If you seek cogency on digital publishing subjects you’ll always find it in Laura Hazard Owen’s postings. A good example is a recent one on the implications for consumers of the settlement agreements with the Department of Justice in its conspiracy lawsuit against five major publishers and Apple.
What does the settlement mean for customers? Here’s a summary:
1. Let the Discounting Begin.
“Readers are likely to see lower prices on e-books published by HarperCollins, Hachette and Simon & Schuster — at least at Amazon, which expressed its glee over the settlement.

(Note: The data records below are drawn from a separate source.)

Lemma served_enqueue n key x w :
  1 <= n -> reachable n w -> served w -> served (do_enqueue key x w).
Proof.
  intros Hn Hr Hw k e. destruct (tracked_reachable n w Hn Hr) as [Ht _].
  unfold do_enqueue, perform. cbn [queue running]. unfold enqueue.
  pose proof (fun k e => track_entry key (queue w) k e (tr_queues_wf _ Ht)) as Htr.
  pose proof (waiting_track key (queue w)) as [Hs _].
  destruct (enqueue_track key (queue w)) as [q ev]. cbn [fst snd] in Htr, Hs.
  assert (forall k e, jget k (queues q) = Some e -> entry_served (map fst (running w)) k e) as Hq.
  { intros k1 e1 [He| ->]%Htr; [by apply Hw|done]. }
  destruct (jget key (queues q)) as [e0|] eqn:E0; cbn [fst snd].
  2: { rewrite Hs, app_nil_r. apply Hq. }
  destruct (processing e0) eqn:Ep.
  - cbn [fst snd set_queues queues]. rewrite Hs, app_nil_r. destruct (decide (k = key)) as [->|Hne].
    + rewrite jget_set_eq. intros [= <-]. split; [done|]. intros _. by apply (Hq key e0).
    + rewrite jget_set_ne by done. apply Hq.
  - pose proof (runKey_served (map fst (running w)) key
      (set_queues (jset key (MkQEntry (items e0 ++ [x]) false) (queues q)) q) k e) as Hrun.
    destruct (runKey _ _) as [q2 ev2]. cbn [fst snd] in *. rewrite starts_app, Hs, map_app. apply Hrun.
    intros k1 e1 Hne. cbn [set_queues queues]. rewrite jget_set_ne by done. apply Hq.
Qed.

Lemma served_settle i w : served w -> served (do_settle i w).
Proof.
  intros Hw. unfold do_settle. destruct (running w !! i) as [[key x]|] eqn:Hi; [|done].
  intros k e. cbn [perform queue running fst snd]. rewrite map_app. apply resume_served.
  intros k1 e1 Hne He. eapply entry_served_mono; [|by apply Hw].
  intros (p & E & Hp)%list_elem_of_fmap. apply list_elem_of_fmap. exists p. split; [done|].
  rewrite (delete_Permutation _ _ _ Hi), elem_of_cons in Hp. destruct Hp as [->|?]; [by cbn in E|done].
Qed.

Lemma served_reachable n w : 1 <= n -> reachable n w -> served w.
Proof.
  intros Hn. induction 1 as [|w w' Hr IH Hs]; [by intros k e|].
  destruct Hs as [w key x|w i key x Hi|w p key Hp].
  - by eapply served_enqueue.
  - by apply served_settle.
  - intros k e. unfold do_wait, perform, waitForIdle. destruct (isIdle key (queue w)); cbn;
      rewrite app_nil_r; apply IH.
Qed.

Lemma waiting_nothing (m : jsmap string (QEntry T)) :
  jwf m -> (forall k e, jget k m = Some e -> items e = []) -> waiting_of m = [].
Proof.
  unfold waiting_of. induction m as [|[k e] m IH]; intros Hwf Hm; [done|]. apply NoDup_cons in Hwf as [Hk Hwf].
  cbn [map concat fst snd]. rewrite (Hm k e) by (cbn; by rewrite decide_True). apply IH; [done|].
  intros k' e' He'. apply (Hm k'). cbn. rewrite decide_False; [done|]. intros ->. by apply Hk, (jget_Some_keys m k e').
Qed.

(** When no call runs nothing waits. *)
Lemma idle_nothing_outstanding n w :
  1 <= n -> reachable n w -> running w = [] -> outstanding w = [].
Proof.
  intros Hn Hr E. destruct (tracked_reachable n w Hn Hr) as [Ht _].
  unfold outstanding. rewrite E. apply waiting_nothing; [apply Ht|].
  intros k e He. destruct (served_reachable n w Hn Hr k e He) as [H1 H2]. rewrite E in H2.
  destruct (items e); [done|]. exfalso. by apply (elem_of_nil k), H2, H1.
Qed.
End Progress.

(** ** What is left to do *)

(** A backfill counts apart: it can hand over any number of records.  A note
    can be handed over again, and once as a review thread; a thread can be
    handed over again. *)
Definition record_weight (kind : string) (r : record) : nat :=
  if bool_decide (kind = "note") then 4 + tries r
  else if bool_decide (kind = "review") then 1 + tries r else 1.

Definition entry_weight (entry : QueueEntry) : nat :=
  match qe_event entry with
  | EvRemote _ r _ _ => record_weight (qe_kind entry) r
  | EvLocal _ _ _ => 1
  | EvBackfill _ _ => 0
  end.

Definition is_listing (event : SyncEvent) : bool :=
  match event with EvBackfill _ _ => true | _ => false end.

Definition handed_weight (h : Handed) : nat :=
  match h with HandedRemote _ k r _ _ => record_weight k r | HandedLocal _ _ _ _ => 1 end.
(* ===== verification/Upload.v ===== *)
(** * Uploading a file (uploadFile of src/adapter/gitlab-client.ts)

    The client writes the multipart body of an upload itself.  The request,
    whose body is bytes and not JSON, goes to the class [RawHttp]; the random
    part of the boundary is an argument.  [read_part] is the reader of such a
    body after RFC 2046, with the file name between its quotes. *)

From Stdlib Require Import Ascii.
From S2P Require Import Prelude JsMap JsString JsVal Platform Sync Json RateLimit GitLabMaps GitLabClient Cookies.
Open Scope nat_scope.
Open Scope string_scope.
Open Scope list_scope.

(** ** encodeURIComponent *)

(** The characters that are kept: letters, digits and [-_.!~*'()]. *)
Definition uri_unreserved (a : ascii) : bool :=
  let n := code a in
  ((48 <=? n) && (n <=? 57) || (65 <=? n) && (n <=? 90) || (97 <=? n) && (n <=? 122))%N ||
  bool_decide (a ∈ String.list_ascii_of_string "-_.!~*'()").

Definition upper_hex (d : N) : ascii := if (d <? 10)%N then chr (48 + d) else chr (55 + d).

(** Strings are UTF-8, so each byte of another character is an escape. *)
Fixpoint encodeURIComponent (s : string) : string :=
  match s with
  | "" => ""
  | String a s =>
      if uri_unreserved a then String a (encodeURIComponent s)
      else String "%" (String (upper_hex (code a / 16)) (String (upper_hex (code a mod 16)) (encodeURIComponent s)))
  end.

Definition valid_utf8 (s : string) : bool :=
  match utf8_text (map (pair true) (String.list_ascii_of_string s)) with Some _ => true | None => false end.

(** ** The body *)

Definition CRLF : string := String (chr 13) (String (chr 10) "").
Definition quoted (s : string) : string := String dquote (s +:+ String dquote "").

Definition upload_boundary (random : string) : string := "----FormBoundary" +:+ random.

Definition disposition (filename : string) : string :=
  "Content-Disposition: form-data; name=" +:+ quoted "file" +:+ "; filename=" +:+ quoted (encodeURIComponent filename).

Definition upload_headers (filename : string) : string :=
  disposition filename +:+ CRLF +:+ "Content-Type: application/octet-stream".

Definition multipart_body (boundary filename bytes : string) : string :=
  "--" +:+ boundary +:+ CRLF +:+ upload_headers filename +:+ CRLF +:+ CRLF +:+ bytes +:+
  CRLF +:+ "--" +:+ boundary +:+ "--" +:+ CRLF.

(** ** The request *)

Class RawHttp (W : Type) := {
  fetch_raw : string -> jsmap string string -> string -> M W HttpResponse
}.

Record UploadResult := MkUploadResult { up_url : jsval; up_alt : jsval; up_markdown : jsval }.

Section UploadFile.
Context {P : Platform} {W : Type} `{Http W} `{RawHttp W}.
Abbreviation MC := (M (ClientState W)).
Context (client : GitLabClient).

Definition upload_result (raw : jsval) : res UploadResult :=
  let? full_path := res_prop raw "full_path" in
  let? url := res_prop raw "url" in
  let? alt := res_prop raw "alt" in
  let? markdown := res_prop raw "markdown" in
  Ok (MkUploadResult (js_coalesce full_path url) alt markdown).

Definition uploadFile (random projectId filename bytes : string) : MC UploadResult :=
  let boundary := upload_boundary random in
  let body := multipart_body boundary filename bytes in
  let headers :=
    [("PRIVATE-TOKEN", gc_token client); ("Content-Type", "multipart/form-data; boundary=" +:+ boundary);
     ("Content-Length", num_to_string (Z.of_nat (String.length body)))] in
  withRateLimitRetry client_now (fun ms => on_world (sleep ms))
    (let! res := on_world (fetch_raw (gc_baseUrl client +:+ "/api/v4/projects/" +:+ projectId +:+ "/uploads") headers body) in
     ret (MkReply (hp_status res) (rate_limit_headers false res)
       (if is_auth_status (hp_status res) then auth_error " uploading file" res
        else if (400 <=? hp_status res)%Z then api_error "GitLab upload error " res
        else let! raw := lift_res (hp_json res) in lift_res (upload_result raw)))).
End UploadFile.

(** ** Reading a body *)

(** What is before and after the first [sep]. *)
Fixpoint cut (sep s : string) : option (string * string) :=
  match after_prefix sep s with
  | Some r => Some ("", r)
  | None =>
      match s with
      | "" => None
      | String a s => match cut sep s with Some (l, r) => Some (String a l, r) | None => None end
      end
  end.

Definition read_part (boundary body : string) : option (string * string) :=
  match after_prefix ("--" +:+ boundary +:+ CRLF) body with
  | None => None
  | Some part =>
      match cut (CRLF +:+ CRLF) part with
      | None => None
      | Some (headers, content) =>
          match cut (CRLF +:+ "--" +:+ boundary) content, cut ("filename=" +:+ String dquote "") headers with
          | Some (data, close), Some (_, name) =>
              if bool_decide (close = "--" +:+ CRLF)
              then match cut (String dquote "") name with Some (name, _) => Some (name, data) | None => None end
              else None
          | _, _ => None
          end
      end
  end.

(** ** Lemmas *)

Lemma after_prefix_prefix p s : after_prefix p s = None <-> String.prefix p s = false.
Proof.
  revert s. induction p as [|a p IH]; intros [|b s]; cbn [after_prefix String.prefix]; try done.
  destruct (Ascii.ascii_dec a b) as [->|Hne]; [rewrite decide_True by done; apply IH|by rewrite decide_False].
Qed.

But you won’t see those lower e-book prices until at least June…I wouldn’t be surprised to see some shockingly cheap bestsellers from those publishers — think massive summer promotions where big titles by authors like James Patterson, Jodi Picoult and Nicholas Sparks are $1.99.”
2. Amazon rivals will discount too.
“Other e-book retailers, like Barnes & Noble and Kobo, are likely to want to enter into new contracts quickly as well so that they are on a more even playing field with Amazon.”
Owen points out that Amazon competitors “may not be able to afford to discount a wide range of e-books as deeply as Amazon can.” But that has not prevented Barnes & Noble, Kobo, and even the struggling Sony from maintaining a healthy market share of the e-book retail business.